The underground dance music pioneer's impact on music – including creating safe, inclusive spaces to hear it – can't be overstated
Underground dance music pioneer David Mancuso passed away Monday, November 14, at the age of 72. While he was never as famous as the many DJs he inspired, the impact he had on music cannot be overstated. Anyone who has ever lost themselves on the dance floor owes a huge debt to his vision, despite how drastically different contemporary club culture is compared to his legendary Loft parties.
It’s relatively well known that the term “house music” refers to the style of music that Frankie Knuckles played at the Chicago after-hours club the Warehouse. Similarly, “garage” is used to describe the kinds of records that Larry Levan spun at the Paradise Garage. A smaller number of music obsessives also talk about “loft” songs, but given how much both Levan and Knuckles were influenced by Mancuso’s Loft parties, you could argue that it’s all just loft music.
One of the key reasons Mancuso never achieved widespread fame is that his approach was the polar opposite of the EDM superstar system. He was never even a conventional club DJ, and definitely wouldn’t make any sense on a festival stage. He never made the transition into remixing and producing either, and very few of his DJ sets were ever recorded. He didn’t even beatmatch or mix records for the majority of his career.
His legacy is the giant impact he had on the relatively small number of people lucky enough to have heard him play records. He planted seeds that went on to mutate in many unexpected directions, while continuing to stick to his own esoteric approach to the concept of what a party could be.
The Loft has its roots in the late 60s, when Mancuso started to build a following in NYC for the dance parties he threw.
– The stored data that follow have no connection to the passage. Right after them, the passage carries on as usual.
(** * realtime_tcn.js: streaming feature extraction and state machines

    A shallow embedding of the per-frame engine of [realtime_tcn.js]
    (debounced eye state, blink runs, prolonged closure, mouth hysteresis,
    rolling PERCLOS ring, online normalisation, 90-row temporal window)
    together with the properties stated for it.

    JavaScript numbers are IEEE-754 binary64 values: probabilities, angles,
    times, features and running sums are [PrimFloat.float], computed with
    the kernel's primitive operations.  Counters that are only ever
    incremented, reset and compared (frame counts, debounce counters,
    pulses) are [Z], array lengths and indices are [nat]; where the source
    uses such a counter in a floating-point expression it is converted
    with [Z2F].  [Float32Array] stores round to binary32 ([fround]). *)

From stdpp Require Import base list.
From Stdlib Require Import ZArith Lia Floats.
Set Warnings "-inexact-float".

(** ** JavaScript numbers *)

Module JS.

(** An integer-valued number as a binary64 value. *)
Definition Z2F (z : Z) : float :=
  if (z <? 0)%Z then (- of_uint63 (Uint63.of_Z (- z)))%float
  else of_uint63 (Uint63.of_Z z).

(** [Math.fround]: the value a [Float32Array] cell holds after a store. *)
Definition fround (x : float) : float :=
  match Prim2SF x with
  | S754_finite s m e => SF2Prim (binary_round 24 128 s m e)
  | _ => x
  end.

(** [Number.isFinite] and the global [isFinite] agree on numbers. *)
Definition isFinite (x : float) : bool := is_finite x.
Definition isNaN (x : float) : bool := is_nan x.

(** Relational operators; every comparison with NaN is false. *)
Definition lt (a b : float) : bool := (a <? b)%float.
Definition le (a b : float) : bool := (a <=? b)%float.
Definition gt (a b : float) : bool := (b <? a)%float.
Definition ge (a b : float) : bool := (b <=? a)%float.

(** [Math.max] and [Math.min] of two numbers (NaN is contagious, and
    [-0] is below [+0]). *)
Definition Math_max (a b : float) : float :=
  if is_nan a then a else if is_nan b then b
  else if (a <? b)%float then b
  else if (b <? a)%float then a
  else if get_sign a then b else a.

Definition Math_min (a b : float) : float :=
  if is_nan a then a else if is_nan b then b
  else if (a <? b)%float then a
  else if (b <? a)%float then b
  else if get_sign a then a else b.

Definition Math_abs (a : float) : float := abs a.

(** [x || d] on numbers: [d] when [x] is [0], [-0] or NaN. *)
Definition or_else (x d : float) : float :=
  if is_zero x || is_nan x then d else x.

(** [a?.[i] ?? d] on an optional typed array. *)
Definition opt_index (a : option (list float)) (i : nat) (d : float) : float :=
  match a with
  | Some l => default d (l !! i)
  | None => d
  end.

End JS.

(** ** Configuration constants *)

Definition TARGET_FPS : float := 15.
Definition DT : float := (1 / TARGET_FPS)%float.
Definition TCN_WINDOW : nat := 90.

Definition EYE_CLOSE_T : float := 0.40.
(** [Math.round(0.8 * TARGET_FPS)] and [Math.round(2.0 * TARGET_FPS)]. *)
Definition FRM_2P5S : Z := 12.
Definition BLINK_MIN_F : Z := 2.
Definition BLINK_MAX_F : Z := 6.
Definition EYE_DEBOUNCE_ON_F : Z := 2.
Definition EYE_DEBOUNCE_OFF_F : Z := 2.
Definition BLINK_LOCK_FRM : Z := 30.

(** [30 * TARGET_FPS]. *)
Definition PER_30S : nat := 450.

Definition MOUTH_ON_T : float := 0.55.
Definition MOUTH_OFF_T : float := 0.45.
Definition MOUTH_PROLONG_S : float := 1.3.
Definition MOUTH_SHORT_MIN_S : float := 0.10.
Definition MOUTH_SHORT_MAX_S : float := 0.50.

Definition TS_MAX : float := 30.

Definition ON_THRESH : float := 0.65.
Definition OFF_THRESH : float := 0.55.

Definition NORM_SECONDS : float := 10.0.
Definition MIN_ACCEPTED : Z := 60.

(** ** Feature schema *)

Inductive FeatName : Set :=
| yaw_adj | pitch_adj | roll_adj
| dyaw_adj_per_s | dpitch_adj_per_s | droll_adj_per_s
| eye_open_unified | ema_eye_open_1s | ema_eye_open_5s | eye_open_trend_3s
| eye_close_dur_s | eye_run_len_frames | perclos_30s | blink_rate_30s
| max_close_run_10s | time_since_last_blink_s
| yawn_prob_ema_1s | mouth_open_run_s | mouth_open_rate_30s
| time_since_last_yawn_s.

Definition FEAT_ORDER : list FeatName :=
  [ yaw_adj; pitch_adj; roll_adj;
    dyaw_adj_per_s; dpitch_adj_per_s; droll_adj_per_s;
    eye_open_unified; ema_eye_open_1s; ema_eye_open_5s; eye_open_trend_3s;
    eye_close_dur_s; eye_run_len_frames; perclos_30s; blink_rate_30s;
    max_close_run_10s; time_since_last_blink_s;
    yawn_prob_ema_1s; mouth_open_run_s; mouth_open_rate_30s;
    time_since_last_yawn_s ].

Definition F : nat := length FEAT_ORDER.

(** ** Ring buffer with running sum

    [buf] is a [Float32Array], so a store rounds to binary32; [sum] is an
    ordinary number.  [count] and [i] only ever hold array indices. *)

Module Ring.

Record t : Type := mk
  { n : nat; buf : list float; sum : float; count : nat; i : nat }.

Definition new (n : nat) : t :=
  {| n := n; buf := replicate n 0%float; sum := 0; count := 0; i := 0 |}.

(** A read of [buf[i]] past the end would give [undefined], which
    arithmetic turns into NaN; an index stays below [n]. *)
Definition push (r : t) (v : float) : t :=
  if (count r <? n r)%nat then
    {| n := n r;
       buf := <[i r := JS.fround v]> (buf r);
       sum := (sum r + v)%float;
       i := (i r + 1) mod n r;
       count := count r + 1 |}
  else
    {| n := n r;
       buf := <[i r := JS.fround v]> (buf r);
       sum := (sum r - default nan (buf r !! i r) + v)%float;
       i := (i r + 1) mod n r;
       count := count r |}.

Definition mean (r : t) : float :=
  if (count r =? 0)%nat then 0%float
  else (sum r / JS.Z2F (Z.of_nat (count r)))%float.

Definition reset (r : t) : t :=
  {| n := n r; buf := replicate (length (buf r)) 0%float;
     sum := 0; count := 0; i := 0 |}.

Definition pushes (r : t) (vs : list float) : t := foldl push r vs.

End Ring.

(** ** Host functions

    [Math.exp], [Math.hypot] and [Math.atan2] belong to the JavaScript
    runtime and the temporal classifier [tcnModel] to TensorFlow.js; the
    engine is parametric in them.  [Math.exp] is used by the exponential
    filters, [Math.hypot] and [Math.atan2] by the pose front end only.
    [tcnModel] is [None] when the model failed to load; otherwise it maps
    the 90 rows of the window to the first component of its prediction. *)

Class Exp : Type := { Math_exp : float -> float }.

Class Trig : Type :=
  { Math_hypot : float -> float -> float -> float;
    Math_atan2 : float -> float -> float }.

Class Classifier : Type :=
  { tcnModel : option (list (list float) -> float) }.

Definition Math_PI : float := 0x1.921fb54442d18p+1.

(** ** Head pose: face axes, baseline calibrator, smoothed rates *)

Module Pose.

Record Vec3 : Type := vec { x : float; y : float; z : float }.

Definition vsub (a b : Vec3) : Vec3 :=
  vec (x a - x b) (y a - y b) (z a - z b).

Definition vcross (a b : Vec3) : Vec3 :=
  vec (y a * z b - z a * y b) (z a * x b - x a * z b)
      (x a * y b - y a * x b).

Record Axes : Type := axes { X : Vec3; Y : Vec3; Z : Vec3 }.

(** Rows of the captured reference rotation [R0]. *)
Record Mat3 : Type := mat { r0 : Vec3; r1 : Vec3; r2 : Vec3 }.

Definition mul (M : Mat3) (v : Vec3) : Vec3 :=
  vec (x (r0 M) * x v + y (r0 M) * y v + z (r0 M) * z v)
      (x (r1 M) * x v + y (r1 M) * y v + z (r1 M) * z v)
      (x (r2 M) * x v + y (r2 M) * y v + z (r2 M) * z v).

Definition transpose (M : Mat3) : Mat3 :=
  mat (vec (x (r0 M)) (x (r1 M)) (x (r2 M)))
      (vec (y (r0 M)) (y (r1 M)) (y (r2 M)))
      (vec (z (r0 M)) (z (r1 M)) (z (r2 M))).

(** The landmarks read by [faceAxesFromLandmarks]. *)
Record Landmarks : Type :=
  { rightEyeOuter : Vec3; leftEyeOuter : Vec3; chin : Vec3; forehead : Vec3 }.

Inductive Axis : Set := Yaw | Pitch | Roll.

Record PerAxis (A : Type) : Type := per_axis { yaw : A; pitch : A; roll : A }.
Arguments per_axis {A}.
Arguments yaw {A}.
Arguments pitch {A}.
Arguments roll {A}.

Definition get {A} (a : Axis) (p : PerAxis A) : A :=
  match a with Yaw => yaw p | Pitch => pitch p | Roll => roll p end.

Definition set {A} (a : Axis) (v : A) (p : PerAxis A) : PerAxis A :=
  match a with
  | Yaw => per_axis v (pitch p) (roll p)
  | Pitch => per_axis (yaw p) v (roll p)
  | Roll => per_axis (yaw p) (pitch p) v
  end.

Definition MAXN : nat := 5.
Definition DT_FIXED : float := (1 / 15)%float.

(** [angleBufs] and [deltaEMA]. *)
Record Smooth : Type :=
  { angleBufs : PerAxis (list float); deltaEMA : PerAxis float }.

Definition Smooth_init : Smooth :=
  {| angleBufs := per_axis [] [] []; deltaEMA := per_axis 0%float 0%float 0%float |}.

(** [buf.push(newVal); if (buf.length > MAXN) buf.shift()]. *)
Definition push_bounded (buf : list float) (v : float) : list float :=
  let b := buf ++ [v] in
  if (MAXN <? length b)%nat then drop 1 b else b.

Definition at_back (b : list float) (k : nat) : float :=
  default nan (b !! (length b - k)).

Definition getSmoothDelta (name : Axis) (newVal : float) (s : Smooth)
  : Smooth * float :=
  let b := push_bounded (get name (angleBufs s)) newVal in
  let d :=
    if (3 <=? length b)%nat then ((at_back b 1 - at_back b 3) / (2 * DT_FIXED))%float
    else if (2 <=? length b)%nat then ((at_back b 1 - at_back b 2) / DT_FIXED)%float
    else 0%float in
  let k := 0.3%float in
  let e := (get name (deltaEMA s) * (1 - k) + d * k)%float in
  ({| angleBufs := set name b (angleBufs s);
      deltaEMA := set name e (deltaEMA s) |}, e).

Section Host.
Context {T : Trig}.

Definition vnorm (v : Vec3) : float :=
  JS.or_else (Math_hypot (x v) (y v) (z v)) 1e-8.

Definition vunit (v : Vec3) : Vec3 :=
  let n := vnorm v in vec (x v / n) (y v / n) (z v / n).

Definition eulerFromAxes (a : Axes) : PerAxis float :=
  per_axis (Math_atan2 (x (Z a)) (z (Z a)))
           (Math_atan2 (y (Z a)) (z (Z a)))
           (Math_atan2 (y (X a)) (x (X a))).

Definition faceAxesFromLandmarks (lm : Landmarks) : Axes :=
  let X := vunit (vsub (leftEyeOuter lm) (rightEyeOuter lm)) in
  let Y := vunit (vsub (chin lm) (forehead lm)) in
  let Z := vunit (vcross X Y) in
  let Y := vunit (vcross Z X) in
  axes X Y Z.

(** The calibrator object: its state is [R0 : option Mat3]. *)
Definition baseline_reset : option Mat3 := None.

Definition baseline_has (R0 : option Mat3) : bool := bool_decide (is_Some R0).

Definition setManualAxes (a : Axes) : option Mat3 :=
  let Xn := vunit (X a) in
  let Zn := vunit (vcross Xn (Y a)) in
  let Yn := vunit (vcross Zn Xn) in
  Some (mat (vec (x Xn) (x Yn) (x Zn))
            (vec (y Xn) (y Yn) (y Zn))
            (vec (z Xn) (z Yn) (z Zn))).

Definition applyIfReady (R0 : option Mat3) (a : Axes) : Axes :=
  match R0 with
  | None => a
  | Some M =>
      let Rt := transpose M in
      axes (vunit (mul Rt (X a))) (vunit (mul Rt (Y a))) (vunit (mul Rt (Z a)))
  end.

Definition toDeg (r : float) : float := (r * 180 / Math_PI)%float.

End Host.

End Pose.

(** ** Eye pipeline: debounce, blink runs, prolonged closure, statistics *)

Module Eye.

(** An entry of [eyeRuns]: [{tEnd, lenFrames, durS}]. *)
Record Run : Type := run { tEnd : float; lenFrames : Z; durS : float }.

Record State : Type :=
  { eyeClosedDebounced : bool; eyeDebOn : Z; eyeDebOff : Z;
    eyeRunLenFrames : Z;
    prolongedEyeActive : bool; lastProlongStartFrame : Z;
    blinkPulse : Z;
    eyeRuns : list Run;
    lastBlinkEndTime : float; hasSeenBlink : Z;
    emaEye1 : float; emaEye5 : float;
    rbEyeClosed : Ring.t }.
In 1970, these casual gatherings became a weekly event, taking place at Mancuso’s loft apartment. He exploited a legal loophole that permitted him to throw rent parties as long as no food or alcohol were sold, a model he adhered to until his death. Those early private events became an incubator for many key elements of dance music.
The first thing anyone who’s been to the Loft mentions is the sound. Mancuso had what was essentially a hi-fi system on steroids, and his apartment became a place where new concepts for DJ technology were tested out. Those ideas were eventually scaled up into the massive club systems we know today, but Mancuso soon went in the opposite direction.
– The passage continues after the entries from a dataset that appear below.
(** The settings object returned is the one in the map, so the assignment
    changes the entry of the key. *)
Definition setTerminalUIEnabled (sessionKey : string) (enabled : bool)
    (st : Settings) : Settings :=
  let '(_, st) := getTerminalUISettings sessionKey st in
  <[sessionKey := enabled]> st.

Definition isTerminalUIEnabled (sessionKey : string) (st : Settings)
    : bool * Settings :=
  getTerminalUISettings sessionKey st.

Inductive Call : Type :=
| Get (sessionKey : string)
| SetEnabled (sessionKey : string) (enabled : bool)
| IsEnabled (sessionKey : string).

Definition step (st : Settings) (c : Call) : Settings :=
  match c with
  | Get k => (getTerminalUISettings k st).2
  | SetEnabled k enabled => setTerminalUIEnabled k enabled st
  | IsEnabled k => (isTerminalUIEnabled k st).2
  end.

(** The settings after the calls, from those loaded at start. *)
Definition run (file : option (list (string * option bool))) (calls : list Call)
    : Settings :=
  foldl step (loadSettings file ∅) calls.

(** The value last set for a key by the calls, if any. *)
Definition last_set (sessionKey : string) (calls : list Call) : option bool :=
  foldl (λ acc c,
           match c with
           | SetEnabled k enabled =>
               if bool_decide (k = sessionKey) then Some enabled else acc
           | _ => acc
           end) None calls.

(** The value that the file gives for a key: that of its last entry for
    the key, the default taking the place of a missing field. *)
Definition from_file (sessionKey : string)
    (file : option (list (string * option bool))) : option bool :=
  foldl (λ acc entry,
           if bool_decide (entry.1 = sessionKey)
           then Some (normalizeSettings (Some entry.2)) else acc)
    None (default [] file).

End settings.

End TerminalSettings.

(* ===================================================================== *)
(** * Transcripts *)
(* ===================================================================== *)

Module Transcribe.
Import Stdlib.Strings.Ascii JsString.

Definition marker : string := "Full text:" +:+ String "010" "".

Definition parseTranscript (stdout : string) : string :=
  match lastIndexOf marker stdout with
  | Some idx => trim (slice stdout (idx + String.length marker) None)
  | None =>
      let lines :=
        filter (λ l, trim l ≠ "") (split "010" (trim stdout)) in
      default "" (last lines)
  end.

End Transcribe.

(* ===================================================================== *)
(** * Properties of BoundedMap *)
(* ===================================================================== *)

Module BoundedMapProps.
Import BoundedMap.

Section props.
Context {K V : Type} `{EqDecision K}.
Implicit Types (m : list (K * V)) (b : BoundedMap K V) (key : K) (value : V).

Lemma js_has_true key m : js_has key m = true ↔ key ∈ m.*1.
Proof. unfold js_has. apply bool_decide_eq_true. Qed.

Lemma js_has_false key m : js_has key m = false ↔ key ∉ m.*1.
Proof. unfold js_has. apply bool_decide_eq_false. Qed.

Lemma js_delete_cons_eq key value m :
  js_delete key ((key, value) :: m) = js_delete key m.
Proof. unfold js_delete. rewrite filter_cons_False; [done | simpl; tauto]. Qed.

Lemma js_delete_cons_ne key k value m :
  k ≠ key → js_delete key ((k, value) :: m) = (k, value) :: js_delete key m.
Proof. intros Hne. unfold js_delete. by rewrite filter_cons_True. Qed.

Lemma js_delete_absent key m : key ∉ m.*1 → js_delete key m = m.
Proof.
  induction m as [|[k v] m IH]; intros Hnot; [done |].
  rewrite fmap_cons, not_elem_of_cons in Hnot. destruct Hnot as [Hne Hnot].
  rewrite js_delete_cons_ne by (simpl in Hne; congruence).
  by rewrite IH.
Qed.

Lemma js_delete_elem key other m :
  other ∈ (js_delete key m).*1 ↔ other ≠ key ∧ other ∈ m.*1.
Proof.
  induction m as [|[k v] m IH].
  - simpl. rewrite elem_of_nil. tauto.
  - destruct (decide (k = key)) as [->|Hne].
    + rewrite js_delete_cons_eq, IH, fmap_cons, elem_of_cons. simpl.
      split; [tauto |]. intros [? [?|?]]; [congruence | tauto].
    + rewrite js_delete_cons_ne by done.
      rewrite !fmap_cons, !elem_of_cons, IH. simpl.
      split; [intros [->|?]; tauto | tauto].
Qed.

Lemma js_delete_NoDup key m : NoDup m.*1 → NoDup (js_delete key m).*1.
Proof.
  induction m as [|[k v] m IH]; [done |].
  rewrite fmap_cons, NoDup_cons. simpl. intros [Hk Hm].
  destruct (decide (k = key)) as [->|Hne].
  - rewrite js_delete_cons_eq. auto.
  - rewrite js_delete_cons_ne by done. rewrite fmap_cons, NoDup_cons. simpl.
    split; [| auto]. rewrite js_delete_elem. tauto.
Qed.

Lemma js_delete_length key m :
  NoDup m.*1 → key ∈ m.*1 → S (length (js_delete key m)) = length m.
Proof.
  induction m as [|[k v] m IH].
  - simpl. intros _ Hin. by apply elem_of_nil in Hin.
  - rewrite fmap_cons, NoDup_cons, elem_of_cons. simpl. intros [Hk Hm] Hin.
    destruct (decide (k = key)) as [->|Hne].
    + rewrite js_delete_cons_eq, js_delete_absent by done. done.
    + rewrite js_delete_cons_ne by done. simpl. f_equal. apply IH; [done |].
      destruct Hin as [?|?]; [congruence | done].
Qed.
Instead of punishing volume and exaggerated bass, Mancuso became increasingly obsessed with audio quality, and preferred to keep the decibel level at a safe, comfortable level to avoid ear fatigue. In the late 70s, he also turned his back on the mixing techniques he’d helped pioneer, giving up on DJ mixers completely for the sake of a cleaner signal path. His philosophy was to present songs in their entirety, and to get as close to the artist’s original vision of how the recording should sound.
When you’re used to DJs constantly tweaking knobs and layering songs together, Mancuso’s style might seem like it would be boring. But any Loft concertgoers would passionately disagree. Hearing him play made it crystal clear that the magic of DJing really comes down to playing the right song at the right moment.
Mancuso rarely played outside of his own parties, although in later years he occasionally appeared at Loft events in other cities. He did play a small handful of club gigs (which he later said he hated), and I was lucky enough to catch one in Paris in 2000. It wasn’t the kind of sound system he preferred, and he wasn’t thrilled to be trying to translate his private party aesthetic to a club environment, but for me the experience was life changing.
He almost played Toronto in 2002 but ended up cancelling after deciding the event wouldn’t meet his specifications. Interviewing him ahead of that aborted gig was one my most memorable moments as a music journalist and clarified for me why dance music can be meaningful.
Mancuso saw the Loft as a space for freedom and love. It started as a rare oasis where people of all races and sexualities could be themselves, and it never lost that focus over the decades. He never became a superstar, because curating that kind of safe space to enjoy music was far more important. It still is.